How will the processing of personal data be transparent?

Users will be notified within the My Health Assistant app’s privacy policy and the user Terms and Conditions of how their personal data will be processed. In addition, explicit consent will be obtained for users to sign up to app and process their health data.

How will you ensure the personal data is accurate and kept up to date?
Each user can manage their own account, keeping their details accurate and up to date. This includes being able to amend user names, email addresses and passwords. Given the nature of the nature processed, it is unlikely to change on a regular basis thereby making the risk of processing inaccurate data low.

What are the retention periods for the personal information and how will this be implemented?

Personal data will be stored in the My Health Assistant database until accounts are deleted or there has been a period of inactivity 10 years. Once an account is closed, user accounts are deleted and their details are anonymised.

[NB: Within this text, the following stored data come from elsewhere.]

(* ===== verification/SafeText.v ===== *)
(** * Safe text: ids, chunks and usage, the pure part of [runtime/safe_text.go]
    A safe text is stored as a manifest artifact, one artifact per chunk and
    one usage row per attempt, whose [call_id] column carries the counters.
    All ids are derived by hashing, so [hash] below is the hex SHA-256 of
    [Tx.Env]. *)
From stdpp Require Import base tactics list strings gmap pretty.
From Stdlib Require Import ZArith Lia Ascii String.
From S2P Require Import Prelude Json Parse Wire Store Tx Adapter Events TranscriptView Frames Files.
Open Scope string_scope.
Open Scope list_scope.
Open Scope Z_scope.
Open Scope harness_scope.

Definition safeTextArtifactNamePrefix : string := "safe-text-".
Definition safeTextManifestMediaType : string := "application/vnd.homelab.transcript-view-v1+json".
Definition safeTextChunkMediaType : string := "text/plain; charset=utf-8".
Definition safeTextUsageMediaType : string := "application/vnd.homelab.transcript-usage-v1".
Definition safeTextDisposition : string := "transcript_internal".
Definition safeTextEmptySHA256 : string := "e3b0c44298fc1c149afbf4c8996fb92427ae41e4649b934ca495991b7852b855".
Definition safeTextMaximumSources : Z := 1024.
Definition safeTextMaximumChunks : Z := 2048.
Definition safeTextMaximumStorage : Z := 1024 * 1024 * 1024.
Definition safeTextLimitMarkerReserve : Z := 512 * 1024.

(** ** Derived identities *)
Definition nul : string := String (ascii_of_N 0) "".

(** The hex digits of [raw\[8\] & 0x3f | 0x80]. *)
Definition variant_digit (c : ascii) : ascii :=
  match hex_value c with Some n => hex_digit (N.lor (N.land n 3) 8) | None => c end.
Definition variant_text (s : string) : string := match s with String c r => String (variant_digit c) r | EmptyString => s end.

Section Identities.
Variable hash : string -> string.
Definition stableSafeTextUUID (namespace value : string) : string :=
  let encoded := hash (namespace +:+ nul +:+ value) in
  let part from n := String.substring from n encoded in
  part 0%nat 8%nat +:+ "-" +:+ part 8%nat 4%nat +:+ "-5" +:+ part 13%nat 3%nat +:+ "-" +:+ variant_text (part 16%nat 4%nat)
  +:+ "-" +:+ part 20%nat 12%nat.
Definition safeTextID (reference : AttemptRef) (source : Source) : string :=
  stableSafeTextUUID "transcript-text-v1"
    (join nul [ref_node reference; ref_dialog reference; ref_request reference; ref_attempt reference;
               itoa (ref_generation reference); src_kind source; src_id source; itoa (src_index source); src_stream source]).
Definition safeTextManifestID (textID : string) : string := stableSafeTextUUID "transcript-manifest-v1" textID.
Definition safeTextChunkID (textID : string) (index : Z) : string :=
  stableSafeTextUUID "transcript-chunk-v1" (textID +:+ nul +:+ itoa index).
Definition safeTextUsageID (attemptID : string) : string := stableSafeTextUUID "transcript-usage-v1" attemptID.
End Identities.

Definition safeTextManifestName (textID : string) : string := safeTextArtifactNamePrefix +:+ "manifest-" +:+ textID +:+ ".json".
Definition two_digits (z : Z) : string := let s := itoa z in if byte_length s <? 2 then "0" +:+ s else s.
Definition safeTextChunkName (textID : string) (index : Z) : string := safeTextArtifactNamePrefix +:+ two_digits index +:+ ".txt".
Definition safeTextUsageName (attemptID : string) : string := safeTextArtifactNamePrefix +:+ "usage-" +:+ attemptID +:+ ".state".
Definition reservedSafeTextArtifact (name mediaType : string) : bool :=
  String.prefix safeTextArtifactNamePrefix name || (mediaType =s safeTextManifestMediaType).
Definition expectedSafeTextCallID (source : Source) : string :=
  if src_kind source =s "assistant_message" then "" else src_id source.

(** ** The value behind a content *)
(** The longest well-formed prefix of at most [n] bytes, from [start]. *)
Fixpoint well_formed_length (value : string) (start n : nat) : nat :=
  match n with
  | O => O
  | S n' => if valid_utf8 (String.substring start n value) then n else well_formed_length value start n'
  end.
Definition safeTextPreview (value : string) : string :=
  if byte_length value <=? MaximumPreview then value
  else String.substring 0 (well_formed_length value 0 (Z.to_nat MaximumPreview)) value.

(** [Some None]: nothing to keep; [None]: an error. *)
Definition safeTextValue (content : SafeContent) (full : option string) (incomplete : bool) : option (option string) :=
  if negb (sc_kind content =s "inline") then
    match full with Some _ => None | None => if incomplete then None else Some None end
  else if negb (in_set (sc_redaction content) ["none"; "applied"]) then None else
  match full with
  | None =>
      if incomplete then None
      else if sc_truncated content then Some None
      else Some (Some (sc_content content))
  | Some text =>
      if negb (valid_utf8 text) then None else
      let preview := safeTextPreview text in
      if negb (sc_content content =s preview)
         || negb (Bool.eqb (sc_truncated content) (incomplete || negb (byte_length preview =? byte_length text)))
      then None else Some (Some text)
  end.

Definition safeTextManifestMatches (m : Manifest) (reference : AttemptRef) (source : Source) (preview redaction : string) (size : Z)
    (sha256 : string) (incomplete : bool) : bool :=
  (mf_node m =s ref_node reference) && (mf_dialog m =s ref_dialog reference) && (mf_attempt m =s ref_attempt reference)
  && (mf_generation m =? ref_generation reference) && bool_decide (mf_source m = source) && (mf_preview m =s preview)
  && Bool.eqb (mf_truncated m) (incomplete || negb (byte_length preview =? size)) && (mf_redaction m =s redaction)
  && (mf_size m =? size) && (mf_sha256 m =s sha256) && (negb incomplete || negb (mf_complete m)).

(** ** Usage *)
Record safeTextUsage := mkTextUsage { textBytes : Z; storageBytes : Z; sourceCount : Z; chunkCount : Z; sealed : bool }.
#[export] Instance safeTextUsage_eta : Eta safeTextUsage := fun u =>
  mkTextUsage (textBytes u) (storageBytes u) (sourceCount u) (chunkCount u) (sealed u).
Definition no_usage : safeTextUsage := mkTextUsage 0 0 0 0 false.

Definition validSafeTextUsage (u : safeTextUsage) : bool :=
  (0 <=? textBytes u) && (textBytes u <=? MaximumTextBytes) && (0 <=? storageBytes u) && (storageBytes u <=? safeTextMaximumStorage)
  && (0 <=? sourceCount u) && (sourceCount u <=? safeTextMaximumSources)
  && (0 <=? chunkCount u) && (chunkCount u <=? safeTextMaximumChunks) && (negb (sealed u) || (0 <? sourceCount u)).
Definition encodeSafeTextUsage (u : safeTextUsage) : string :=
  "v1:" +:+ itoa (textBytes u) +:+ ":" +:+ itoa (storageBytes u) +:+ ":" +:+ itoa (sourceCount u) +:+ ":" +:+ itoa (chunkCount u).
Definition usage_number (part : string) : option Z :=
  z ← parse_int64 part; if itoa z =s part then Some z else None.
Definition decodeSafeTextUsage (encoded : string) (is_sealed : bool) : option safeTextUsage :=
  match split_on ":" encoded with
  | [version; a; b; c; d] =>
      if negb (version =s "v1") then None else
      a ← usage_number a; b ← usage_number b; c ← usage_number c; d ← usage_number d;
      let u := mkTextUsage a b c d is_sealed in
      if validSafeTextUsage u then Some u else None
  | _ => None
  end.
Definition safeTextCanStoreComplete (u : safeTextUsage) (text storage chunks : Z) : bool :=
  validSafeTextUsage u && negb (sealed u) && (0 <=? text) && (text <=? storage) && (0 <=? chunks)
  && (textBytes u <=? MaximumTextBytes - text)
  && (storageBytes u <=? safeTextMaximumStorage - safeTextLimitMarkerReserve - storage)
  && (sourceCount u <? safeTextMaximumSources - 1) && (chunkCount u <=? safeTextMaximumChunks - chunks).
(** The counters [updateSafeTextUsage] writes. *)
Definition next_usage (prior : safeTextUsage) (m : Manifest) (manifestBytes : Z) : safeTextUsage :=
  let next := prior <| sourceCount ::= Z.succ |> <| storageBytes ::= Z.add manifestBytes |> in
  if mf_complete m
  then next <| textBytes ::= Z.add (mf_size m) |> <| storageBytes ::= Z.add (mf_size m) |>
            <| chunkCount ::= Z.add (Z.of_nat (List.length (mf_chunks m))) |>
  else next <| sealed := true |>.

(** ** [prepareSafeTextManifest] *)
(** The chunk loop from byte [start]: each chunk with its bytes.  Every turn
    takes at least one byte, so the length of the text is fuel enough. *)
Section Chunks.
Variables (hash : string -> string) (textID value : string).
Fixpoint chunk_loop (fuel : nat) (start : nat) (index : Z) : option (list (Chunk * string)) :=
  if Nat.leb (String.length value) start then Some [] else
  match fuel with
  | O => None
  | S fuel' =>
      let limit := Z.to_nat (Z.min MaximumChunkBytes (byte_length value - Z.of_nat start)) in
      match well_formed_length value start limit with
      | O => None
      | n =>
          let bytes := String.substring start n value in
          let chunk := mkChunk index (Z.of_nat start) (safeTextChunkID hash textID index) (byte_length bytes) (hash bytes) in
          rest ← chunk_loop fuel' (start + n)%nat (index + 1);
          Some ((chunk, bytes) :: rest)
      end
  end.
End Chunks.
Definition safe_text_chunks (hash : string -> string) (textID value : string) : option (list (Chunk * string)) :=
  chunk_loop hash textID value (String.length value) 0 0.

(** The incomplete manifest that marks a text as not kept. *)
Definition limit_marker (base : Manifest) (u : safeTextUsage) : option (Manifest * list (Chunk * string) * string * bool) :=
  let m := base <| mf_complete := false |> <| mf_reason := "output_limit_exceeded" |> <| mf_chunks := [] |> in
  encoded ← TranscriptEncode m;
  if (safeTextLimitMarkerReserve <? byte_length encoded) || (safeTextMaximumSources <=? sourceCount u)
     || (safeTextMaximumStorage - byte_length encoded <? storageBytes u)
  then None else Some (m, [], encoded, false).
Definition prepareSafeTextManifest (hash : string -> string) (base : Manifest) (value : string) (u : safeTextUsage) (incomplete : bool)
    : option (Manifest * list (Chunk * string) * string * bool) :=
  if negb incomplete && (byte_length value <=? MaximumTextBytes) then
    spans ← safe_text_chunks hash (mf_text base) value;
    let m := base <| mf_complete := true |> <| mf_chunks := List.map fst spans |> in
    encoded ← TranscriptEncode m;
    if safeTextCanStoreComplete u (byte_length value) (byte_length value + byte_length encoded) (Z.of_nat (List.length spans))
    then Some (m, spans, encoded, true)
    else limit_marker base u
  else limit_marker base u.
(* ===== verification/Observe.v ===== *)
(** * Adapter observations, [runtime/observe.go]
    [ObserveAdapterEvent] projects one event of the adapter's stream into the
    durable store: once per projection key, within the output budget, and into
    the archive of late observations when the attempt no longer holds the slot. *)
From stdpp Require Import base tactics list strings gmap pretty.
From Stdlib Require Import ZArith Lia Ascii String.
From S2P Require Import Prelude Json Wire Store Tx Adapter Events Commands Barrier Hold TranscriptView Capture Budget.
Open Scope string_scope.
Open Scope list_scope.
Open Scope Z_scope.
Open Scope harness_scope.

(** ** Projections *)
Inductive projection_payload :=
  | PStarted (request : string) (generation : Z)
  | PWaiting (request : string) (generation : Z) (kind : string)
  | PDelta (message : string) (index : Z) (content : SafeContent)
  | PMessage (message : string) (content : SafeContent) (finish : string)
  | PToolStarted (call tool hash : string) (input : SafeContent)
  | PToolOutput (call : string) (index : Z) (stream : string) (output : SafeContent)
  | PToolCompleted (call status : string) (result : SafeContent) (effect effectRef : string)
  | PApproval (approval call hash prompt : string)
  | PInput (input : string) (prompt : SafeContent)
  | PCompleted (generation : Z) (output : option string) (usage : option Usage)
  | PFailed (generation : Z) (failure : AdapterFailure) (effect : string)
  | PInterrupted (generation : Z) (effect : string)
  | PUnknown (generation : Z) (reason effect : string).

Data will usually be held for a period of 10 years of inactivity (see above), however it may be held for longer if there are any legal, accounting, reporting or regulatory requirements that mean that personal data must be held for a longer period of time.

Anonymised data may also be used for medical research or statistical purposes. Whilst the data will be anonymised and therefore no longer be ‘personal data’ as defined by the UK GDPR, users will be notified of this potential use of their data in the app’s privacy policy.

Will you be able to easily action requests from individuals to exercise their data protection rights?

Yes – in the event a data subject wishes to exercise their rights under data protection legislation, details of how to make such a request is set out in the My Health Assistant’s privacy policy.

What training and instructions are necessary to ensure that employees know how to operate a new system securely?
Instructions will be provided to employees and contractors using the app. Access to data within the app and use of user’s personal data will be governed by our Data Protection Policy and any contractual obligations the employee/contractor is subject to.

Does the system involve the transfer of personal data outside the UK or EEA?

The app’s database is hosted by AWS. AWS uses servers located in the UK and EEA. Therefore, currently any data transfers are covered by an European Commission adequacy decision.

In the event an adequacy decision is revoked, additional safeguards will need to be put in place to ensure that the transfers of data to/from the EU are lawful under the UK GDPR. AWS has confirmed that it already has SCCs in place. Therefore in the event no adequacy decision is revoked, data can continue to be transferred lawfully between the UK and the EU.

Default Settings – What specific measures have you taken to ensure privacy by default?

The ICO guidance for app developers states that settings must be ‘high privacy’ by default (unless you can demonstrate a compelling reason for a different default setting, taking account of the best interests of the users).

To demonstrate privacy by default, the default settings in the app will be set so that the app does not automatically share information with the selected professionals. Users must positively indicate their agreement to permitting the app to share information with selected professionals.

Data Sharing – What specific measures have you taken to ensure compliance?

No personal data is shared without consent unless it is to data processors conducting a service on behalf of My Health Assistant (e.g. hosting the app, maintaining a database). Any data processors undergo due diligence and are subject to contractual obligations requiring them to only use the data for the purpose of fulfilling contractual obligations and not to disclose data without the consent of My Health Assistant.

App users can choose to share their data with selected professionals. Users must provide their explicit consent before this data is shared.

Section Twelve: Integrating the DPIA Outcomes into the Project Plan

Actions to be taken?
  • Privacy Policy to be drafted and finalised.
  • Explicit consent to process health data to be obtained at the point the app is installed.